Lemma finish_lists bcm s v s' out meta : entries_ok s -> finish_schedule bcm s v = Ok (s', (out, meta)) ->
  exists resumed cont, scheduled_cached_reqs out = resumed ++ cont /\ entries_ok s' /\
    Forall2 (fun r d => exists blocks, v_new_blocks v !! request_id (obj s r) = Some blocks /\ d = new_request_data (obj s r) blocks) (v_new v) (scheduled_new_reqs out) /\
    Forall2 (cached_entry s v true) (v_resumed v) resumed /\ Forall2 (cached_entry s v false) (v_running v) cont.
Proof.
  intros Hok H. unfold finish_schedule in H. apply bind_ok in H as (u & _ & H). apply bind_ok in H as ([s1 nc] & Hcb & H).
  assert (Hs1 : exists kv, s1 = set_kv kv s).
  { unfold common_blocks in Hcb. destruct (running s); [injection Hcb as <- _; exists (kv_cache_manager s); by destruct s|].
    apply bind_ok in Hcb as ([kv n'] & _ & Hcb). injection Hcb as <- _. by exists kv. }
  destruct Hs1 as [kv ->]. apply bind_ok in H as (nl & Hnl & H). apply bind_ok in H as ([s2 l1] & Hl1 & H). apply bind_ok in H as ([s3 l2] & Hl2 & H).
  apply (cached_list_entries v true (v_resumed v) (set_kv kv s) []) in Hl1 as (c1 & r1 & -> & Hok1 & -> & HF1); [|done].
  apply (cached_list_entries v false (v_running v) _ []) in Hl2 as (c2 & r2 & -> & Hok2 & -> & HF2); [|done].
  destruct (get_freed_ids _) as [enc freed]. apply bind_ok in H as (s4 & Ha & H). injection H as <- <- _. cbn [app].
  exists r1, r2. split; [done|]. split; [|split; [by apply new_list_entries in Hnl|done]].
  intros id ds d. change (cached_reqs_data (set_finished ∅ s4)) with (cached_reqs_data s4).
  match type of Ha with advance ?t _ = _ => set (s5 := t) in Ha end.
  assert (cached_reqs_data s4 = cached_reqs_data s5) as ->; [|apply Hok2].
  unfold advance in Ha. clearbody s5. revert Ha. apply (foldM_inv (fun t => cached_reqs_data t = cached_reqs_data s5)); [done|]. intros [id' k] t t' _ Et Hx.
  apply bind_ok in Hx as (y & _ & Hx). by injection Hx as <-.
Qed.

(** ** The whole step *)

Definition handed_ids (out : SchedulerOutput) : list string := (nr_req_id <$> scheduled_new_reqs out) ++ (cr_req_id <$> scheduled_cached_reqs out).

(** The data of a request that starts, with the tokens computed before the step. *)
Definition starts_with s' (out : SchedulerOutput) (d : NewRequestData) (r : nat) (n : Z) : Prop :=
  let q := obj s' r in
  num_scheduled_tokens out !! nr_req_id d = Some n /\ nr_req_id d = request_id q /\ nr_prompt_token_ids d = prompt_token_ids q /\
  nr_sampling_params d = sampling_params q /\ nr_lora_request d = lora_request q /\ nr_num_computed_tokens d = (num_computed_tokens q - n)%Z /\
  nr_block_ids d = kv_blocks s' (request_id q).

(** The data of a request the worker knows. *)
Definition goes_on s' (out : SchedulerOutput) (d : CachedRequestData) (r : nat) (n : Z) : Prop :=
  let q := obj s' r in let c := (num_computed_tokens q - n)%Z in
  num_scheduled_tokens out !! cr_req_id d = Some n /\ cr_req_id d = request_id q /\ cr_num_computed_tokens d = c /\
  new_token_ids d = py_slice c (c + n) (all_token_ids q) /\
  if resumed_from_preemption d
  then r ∈ waiting s0 /\ status (obj s0 r) = PREEMPTED /\ new_block_ids d = kv_blocks s' (request_id q)
  else r ∈ running s0 /\ covered null (W (request_id q) ++ new_block_ids d) (kv_blocks s' (request_id q)).

Record handed s' (out : SchedulerOutput) : Prop := {
  hd_new : forall d, d ∈ scheduled_new_reqs out ->
    exists r n, r ∈ running s' /\ r ∈ waiting s0 /\ status (obj s0 r) <> PREEMPTED /\ starts_with s' out d r n;
  hd_cached : forall d, d ∈ scheduled_cached_reqs out -> exists r n, r ∈ running s' /\ goes_on s' out d r n;
  hd_ids : NoDup (handed_ids out);
  hd_sched : forall id, is_Some (num_scheduled_tokens out !! id) <-> id ∈ handed_ids out;
  hd_counts : forall r n, r ∈ running s' -> num_scheduled_tokens out !! request_id (obj s' r) = Some n -> (1 <= n <= num_computed_tokens (obj s' r))%Z;
  hd_idle : forall r, r ∈ running s' -> num_scheduled_tokens out !! request_id (obj s' r) = None ->
    covered null (W (request_id (obj s' r))) (kv_blocks s' (request_id (obj s' r)));
  hd_static : forall r, r ∈ live s0 -> same_static (obj s0 r) (obj s' r);
  hd_status : forall r, r ∈ waiting s' -> status (obj s' r) = PREEMPTED <-> r ∈ running s0 \/ status (obj s0 r) = PREEMPTED;
  hd_admitted : forall r, r ∈ running s' -> r ∉ running s0 -> is_Some (num_scheduled_tokens out !! request_id (obj s' r));
  hd_null : null_block (block_pool (kv_cache_manager s')) = null;
  hd_consts : kv_consts (kv_cache_manager s0) (kv_cache_manager s');
  hd_owned : owned (sched_max_model_len (conf s')) (kv_cache_manager s') (fun id => computed_of s' id - default 0 (num_scheduled_tokens out !! id))%Z;
  hd_spec : scheduled_spec_decode_tokens out = ∅;
  hd_entries : entries_ok s';
}.

Lemma ids_of_entries {A} (rs : list nat) (ds : list A) (f : A -> string) (P : nat -> A -> Prop) s :
  (forall x, request_id (obj s x) = id_of x) -> (forall r d, P r d -> f d = request_id (obj s r)) -> Forall2 P rs ds -> f <$> ds = id_of <$> rs.
Proof. intros Hid Hf HF. induction HF as [|r d rs ds Hd HF IH]; [done|]. cbn. by rewrite (Hf r d Hd), Hid, IH. Qed.

Lemma elem_Forall2 {A B} (P : A -> B -> Prop) l k y : Forall2 P l k -> y ∈ k -> exists x, x ∈ l /\ P x y.
Proof. intros HF Hy. apply list_elem_of_lookup in Hy as [i Hi]. destruct (Forall2_lookup_r _ _ _ _ _ HF Hi) as (x & Hx & HP). exists x. split; [by eapply list_elem_of_lookup_2|done]. Qed.

Context (bcm : connector_state -> SchedulerOutput -> connector_state * connector_meta).

Lemma given_init : null_block (block_pool (kv_cache_manager s0)) = null ->
  owned (sched_max_model_len (conf s0)) (kv_cache_manager s0) (computed_of s0) ->
  (forall r, r ∈ running s0 -> covered null (W (id_of r)) (kv_blocks s0 (id_of r))) -> given s0 (vars_init (conf s0)).
Proof.
  intros Hn Ho Hc. split; try done; cbn [vars_init v_new v_resumed v_running].
  - intros r Hr _. by split; [|apply Hc].
  - intros r [Hr|Hr]; by apply elem_of_nil in Hr.
  - intros r Hr; by apply elem_of_nil in Hr.
  - intros r Hr; by apply elem_of_nil in Hr.
  - intros r Hr; by apply elem_of_nil in Hr.
  - intros r Hr; by apply elem_of_nil in Hr.
Qed.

_Work order_
Begin at the first line of the records above and restate each line word for word, stopping after the line with "exists resumed cont, scheduled_cached_reqs".

_Response below_
Lemma finish_lists bcm s v s' out meta : entries_ok s -> finish_schedule bcm s v = Ok (s', (out, meta)) ->
  exists resumed cont, scheduled_cached_reqs out = resumed ++ cont /\ entries_ok s' /\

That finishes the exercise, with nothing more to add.